Impact de l'alcool sur la contraception

Il est important de noter, même si la consommation d’alcool affecte l’efficacité d’un nombre important de médicaments, elle épargne celle de la pilule contraceptive. Cependant, quels sont les risques qui relient consommation de boissons alcoolisées et contraception ? Quelles sont les précautions à prendre pour s’assurer que le moyen de contraception remplit pleinement son rôle ? La pilule protège contre le risque de grossesse à hauteur de 99,7% mais dans les faits, son efficacité est réduite à 91 % en raison des oublis ou des interactions médicamenteuses. Dans ce cas de figure, il est conseillé de prendre une autre pilule dès que possible et consulter un médecin pour obtenir des conseils supplémentaires. À savoir ! La pilule à progestatif seul (POP) n’est efficace que si elle est ingérée dans la même période de 3 heures chaque jour. Les pilules progestatives augmentent la viscosité de la glaire cervicale pour la rendre imperméable aux spermatozoïdes et sur la muqueuse utérine. Globalement, les études scientifiques montrent que les femmes qui prennent la pilule métabolisent l’alcool plus lentement que celles qui n’en prennent pas. À savoir ! L’élimination de l’alcool se fait au rythme d’environ 0,15 g/l/h en cas de concentration supérieure à 0,50 g/l, avec d’importantes variations d’une personne à l’autre.

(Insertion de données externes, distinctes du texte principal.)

(** * Per-guild playback state machine of the Discord music bot (src/bot.js)

    The bot keeps one session object per guild in the table [queues] and
    mutates it from command handlers, from listeners of the audio player and
    from [setTimeout] callbacks.  The embedding below follows bot.js function
    by function.

    - Session objects live in a store ([heap]) and the table maps a guild id
      to the address of its object, so that closures which captured an object
      (the idle timer of [setIdleTimeout], a suspended [playNextTrack]) keep
      seeing it after the table entry is deleted or replaced.
    - Calls into the collaborators (play-dl, @discordjs/voice, the message
      channel) are recorded in the trace [out]; what the collaborators answer
      comes back as an [Event].
    - [playNextTrack] is an async function.  It runs up to
      [await play.stream(track.url)] ([playNextTrack]), is suspended there,
      and is resumed by [StreamReady] ([playNextTrack_resume]) or by
      [StreamFailed], which enters its catch block ([playNextTrack_catch]).
    - The command handlers are async functions too.  [step] runs a handler
      as one turn of the event loop: its awaits resolve before another
      handler runs.  [react], further down, also runs [commandPlay] from
      await to await (lines 324, 327 and 420), so that calls overlap, and
      lets the send of the Now Playing notice fail after the track has been
      started (line 214), which enters the catch block.  [commandPlay] as
      one turn is the three parts in a row ([commandPlay_phases]).
    - [player.stop()] belongs to @discordjs/voice.  Whether the player raises
      its Idle event inside the call or later, from its own cycle, is an
      input of the two commands that call it. *)

From stdpp Require Import gmap strings list fin_maps pretty.
From Stdlib Require Import ZArith Lia Ascii.

Local Open Scope Z_scope.

(** ** Configuration (bot.js lines 52-77) *)

Definition IDLE_TIMEOUT : Z := 300000.
Definition MAX_RETRIES : Z := 2.

Module LoopMode.
Definition OFF : Z := 0.
Definition TRACK : Z := 1.
Definition QUEUE : Z := 2.
End LoopMode.

(** ** Data *)

(** What [searchYouTube] returns for a hit. *)
Record VideoInfo := mkVideoInfo {
  vtitle : string;
  vurl : string;
  vduration : Z;
  vthumbnail : option string
}.

(** A queue entry: [{ ...videoInfo, requestedBy }]. *)
Record Track := mkTrack {
  title : string;
  url : string;
  duration : Z;
  thumbnail : option string;
  requestedBy : string
}.

(** The audio player of a session, as far as bot.js sees it: the guild id
    its Idle and error listeners were registered with (lines 385-399),
    once they are. *)
Record AudioPlayer := mkPlayer { listeners : option string }.

Definition createAudioPlayer : AudioPlayer := mkPlayer None.

(** The object stored in [queues] for one guild (lines 84-94). *)
Record GuildQueue := mkGuildQueue {
  queue : list Track;
  player : AudioPlayer;
  connection : option nat;
  currentTrack : option Track;
  isPlaying : bool;
  loopMode : Z;
  idleTimeout : option nat;
  textChannel : option string;
  retryCount : Z
}.

Definition set_queue (v : list Track) (s : GuildQueue) : GuildQueue :=
  mkGuildQueue v (player s) (connection s) (currentTrack s) (isPlaying s)
               (loopMode s) (idleTimeout s) (textChannel s) (retryCount s).
Definition set_player (v : AudioPlayer) (s : GuildQueue) : GuildQueue :=
  mkGuildQueue (queue s) v (connection s) (currentTrack s) (isPlaying s)
               (loopMode s) (idleTimeout s) (textChannel s) (retryCount s).
Definition set_connection (v : option nat) (s : GuildQueue) : GuildQueue :=
  mkGuildQueue (queue s) (player s) v (currentTrack s) (isPlaying s)
               (loopMode s) (idleTimeout s) (textChannel s) (retryCount s).
Definition set_currentTrack (v : option Track) (s : GuildQueue) : GuildQueue :=
  mkGuildQueue (queue s) (player s) (connection s) v (isPlaying s)
               (loopMode s) (idleTimeout s) (textChannel s) (retryCount s).
Definition set_isPlaying (v : bool) (s : GuildQueue) : GuildQueue :=
  mkGuildQueue (queue s) (player s) (connection s) (currentTrack s) v
               (loopMode s) (idleTimeout s) (textChannel s) (retryCount s).
Definition set_loopMode (v : Z) (s : GuildQueue) : GuildQueue :=
  mkGuildQueue (queue s) (player s) (connection s) (currentTrack s) (isPlaying s)
               v (idleTimeout s) (textChannel s) (retryCount s).
Definition set_idleTimeout (v : option nat) (s : GuildQueue) : GuildQueue :=
  mkGuildQueue (queue s) (player s) (connection s) (currentTrack s) (isPlaying s)
               (loopMode s) v (textChannel s) (retryCount s).
Definition set_textChannel (v : option string) (s : GuildQueue) : GuildQueue :=
  mkGuildQueue (queue s) (player s) (connection s) (currentTrack s) (isPlaying s)
               (loopMode s) (idleTimeout s) v (retryCount s).
Definition set_retryCount (v : Z) (s : GuildQueue) : GuildQueue :=
  mkGuildQueue (queue s) (player s) (connection s) (currentTrack s) (isPlaying s)
               (loopMode s) (idleTimeout s) (textChannel s) v.

(** The literal of [getQueue], lines 84-94. *)
Definition newQueue : GuildQueue :=
  mkGuildQueue [] createAudioPlayer None None false LoopMode.OFF None None 0.

(** The embeds the bot sends, by title, with the data they show. *)
Inductive Embed :=
| NowPlaying (t : Track) (mode : Z) (inQueue : nat)
| PlaybackError (t : Track)
| NotInVoiceChannel
| NoSongSpecified
| Searching
| NotFound
| MissingPermissions
| AddedToQueue (t : Track) (position : nat)
| NowPlayingReply (t : Track) (position : nat)
| NothingPlaying
| Skipped (t : Track)
| NothingToStop
| Stopped
| LoopModeChanged (mode : Z).
(** * Audio2MidiFlow: the task synchronisation core of the frontend

    A shallow embedding of the zustand stores ([useTaskStore], [useUIStore])
    and of the react-query hooks built on them ([useTasks], [useUpload],
    [useRecentUploads]), followed by the properties of the task registry,
    the reconciler, the polling policy, the notification queue and the
    action gateway.

    Conventions of the embedding:
    - a TypeScript optional property [f?: T] is a field of type [option T],
      [None] standing for an absent (or [undefined]) property;
    - JavaScript numbers that the code only stores, or that hold integers
      (ids, sizes, millisecond timestamps, intervals), are in [Z];
    - a store action [set(state => ...)] is a function from state to state;
    - values the code draws from the environment ([Math.random], [Date.now],
      [new Date()]) are explicit arguments. *)

From Stdlib Require Import ZArith QArith Ascii.
From stdpp Require Import base strings pretty list gmap sorting.

(** ** JavaScript helpers *)

Module Js.

(** [s || d] on an optional string: [undefined] and the empty string are
    falsy, so the right operand is taken. *)
Definition or_else (s : option string) (d : string) : string :=
  match s with
  | Some v => if String.eqb v EmptyString then d else v
  | None => d
  end.

(** [a || b] when both operands may be [undefined]. *)
Definition or_opt (a b : option string) : option string :=
  match a with
  | Some v => if String.eqb v EmptyString then b else Some v
  | None => b
  end.

(** Truthiness of an optional string, as in [if (data.data.task_id)]. *)
Definition truthy (s : option string) : bool :=
  match s with
  | Some v => negb (String.eqb v EmptyString)
  | None => false
  end.

(** One property of an object spread [{...o, ...u}]: the property of [u]
    when [u] has it, the one of [o] otherwise. *)
Definition spread {A : Type} (o : A) (u : option A) : A :=
  match u with
  | Some v => v
  | None => o
  end.

(** [new Map(entries)]: entries are set from left to right, a later entry
    replacing an earlier one with the same key. *)
Definition Map_new {V : Type} (entries : list (string * V)) : gmap string V :=
  foldl (fun m kv => <[kv.1 := kv.2]> m) ∅ entries.

(** [map.has(k)]. *)
Definition Map_has {V : Type} (m : gmap string V) (k : string) : bool :=
  bool_decide (is_Some (m !! k)).

(** [Array.prototype.sort(compareFn)]: a stable sort; an element moves
    behind every element already placed that does not compare greater. With
    a comparator that is no consistent ordering the engine is free in the
    order it returns, never in the elements. *)
Fixpoint sort_insert {A : Type} (compareFn : A -> A -> Z) (x : A) (l : list A)
  : list A :=
  match l with
  | [] => [x]
  | y :: l' =>
      if (compareFn y x <=? 0)%Z then y :: sort_insert compareFn x l'
      else x :: y :: l'
  end.

Definition Array_sort {A : Type} (compareFn : A -> A -> Z) (l : list A) : list A :=
  foldl (fun acc x => sort_insert compareFn x acc) [] l.

End Js.

(** ** types/index.ts *)

Inductive TaskStatus : Type :=
  | pending
  | processing
  | completed
  | failed
  | cancelled.

Inductive ProcessingStage : Type :=
  | queued
  | audio_loading
  | feature_extraction
  | pitch_detection
  | midi_generation
  | finalization.

Record Task : Type := mkTask {
  id : Z;
  task_id : string;
  original_filename : string;
  status : TaskStatus;
  progress : Z;
  processing_stage : option ProcessingStage;
  error_message : option string;
  file_size : option Z;
  output_size : option Z;
  created_at : string;
  started_at : option string;
  completed_at : option string;
  estimated_completion : option string;
  processing_time : option Z;
  download_url : option string
}.

(** [Partial<Task>]: every property may be absent ([None]); an optional
    property of [Task] that is present may still hold [undefined]
    ([Some None]). *)
Record PartialTask : Type := mkPartialTask {
  p_id : option Z;
  p_task_id : option string;
  p_original_filename : option string;
  p_status : option TaskStatus;
  p_progress : option Z;
  p_processing_stage : option (option ProcessingStage);
  p_error_message : option (option string);
  p_file_size : option (option Z);
  p_output_size : option (option Z);
  p_created_at : option string;
  p_started_at : option (option string);
  p_completed_at : option (option string);
  p_estimated_completion : option (option string);
  p_processing_time : option (option Z);
  p_download_url : option (option string)
}.

(** The object literal [{}] as a [Partial<Task>]. *)
Definition no_updates : PartialTask :=
  mkPartialTask None None None None None None None None None None None None
    None None None.

(** A task object used where a [Partial<Task>] is expected, as it comes out
    of [JSON.parse]: required properties are present, an optional one is
    present exactly when it has a value. *)
Definition as_partial (t : Task) : PartialTask :=
  {| p_id := Some (id t);
     p_task_id := Some (task_id t);
     p_original_filename := Some (original_filename t);
     p_status := Some (status t);
     p_progress := Some (progress t);
     p_processing_stage := Some <$> processing_stage t;
     p_error_message := Some <$> error_message t;
     p_file_size := Some <$> file_size t;
     p_output_size := Some <$> output_size t;
     p_created_at := Some (created_at t);
     p_started_at := Some <$> started_at t;
     p_completed_at := Some <$> completed_at t;
     p_estimated_completion := Some <$> estimated_completion t;
     p_processing_time := Some <$> processing_time t;
     p_download_url := Some <$> download_url t |}.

L'alcool et la grossesse : une combinaison dangereuse

La consommation d'alcool chez la femme enceinte est la première cause non génétique de handicap mental chez l'enfant en France. Pourtant, selon une étude de l'Institut de veille sanitaire parue en 2013, environ 23 % des Françaises consomment de l'alcool pendant leur grossesse. Pendant la grossesse, la prise d’alcool est particulièrement néfaste : l’alcool passe la barrière du placenta et se retrouve dans le sang du fœtus à des concentrations plus élevées que celles présentes dans le sang de la mère. En effet, le foie du fœtus n’est pas encore capable d’éliminer l’alcool comme chez les adultes. La consommation de boissons alcoolisées est toxique pour le fœtus à tous les stades de la grossesse.

Les risques pendant le premier trimestre

Au cours du premier trimestre, l’alcool peut être à l’origine de malformations anatomiques du visage du bébé. La sensibilité est maximale pendant l’embryogenèse (les trois premiers mois), période de construction des organes de la plupart des parties du corps.

Les Troubles Causés par l'Alcoolisation Fœtale (ETCAF)

Les conséquences de l’exposition du fœtus à l’alcool sont regroupées sous le terme d’ « ensemble de troubles causés par l’alcoolisation fœtale (ETCAF) », susceptibles d’entrainer pendant l’enfance des difficultés d’apprentissage, des troubles du langage, des problèmes de mémoire et de raisonnement, ainsi qu’un retard du développement moteur (équilibre, temps de réaction, coordination des mouvements, etc.). Des troubles du développement social peuvent également apparaître à l’adolescence, ainsi que des troubles du psychisme.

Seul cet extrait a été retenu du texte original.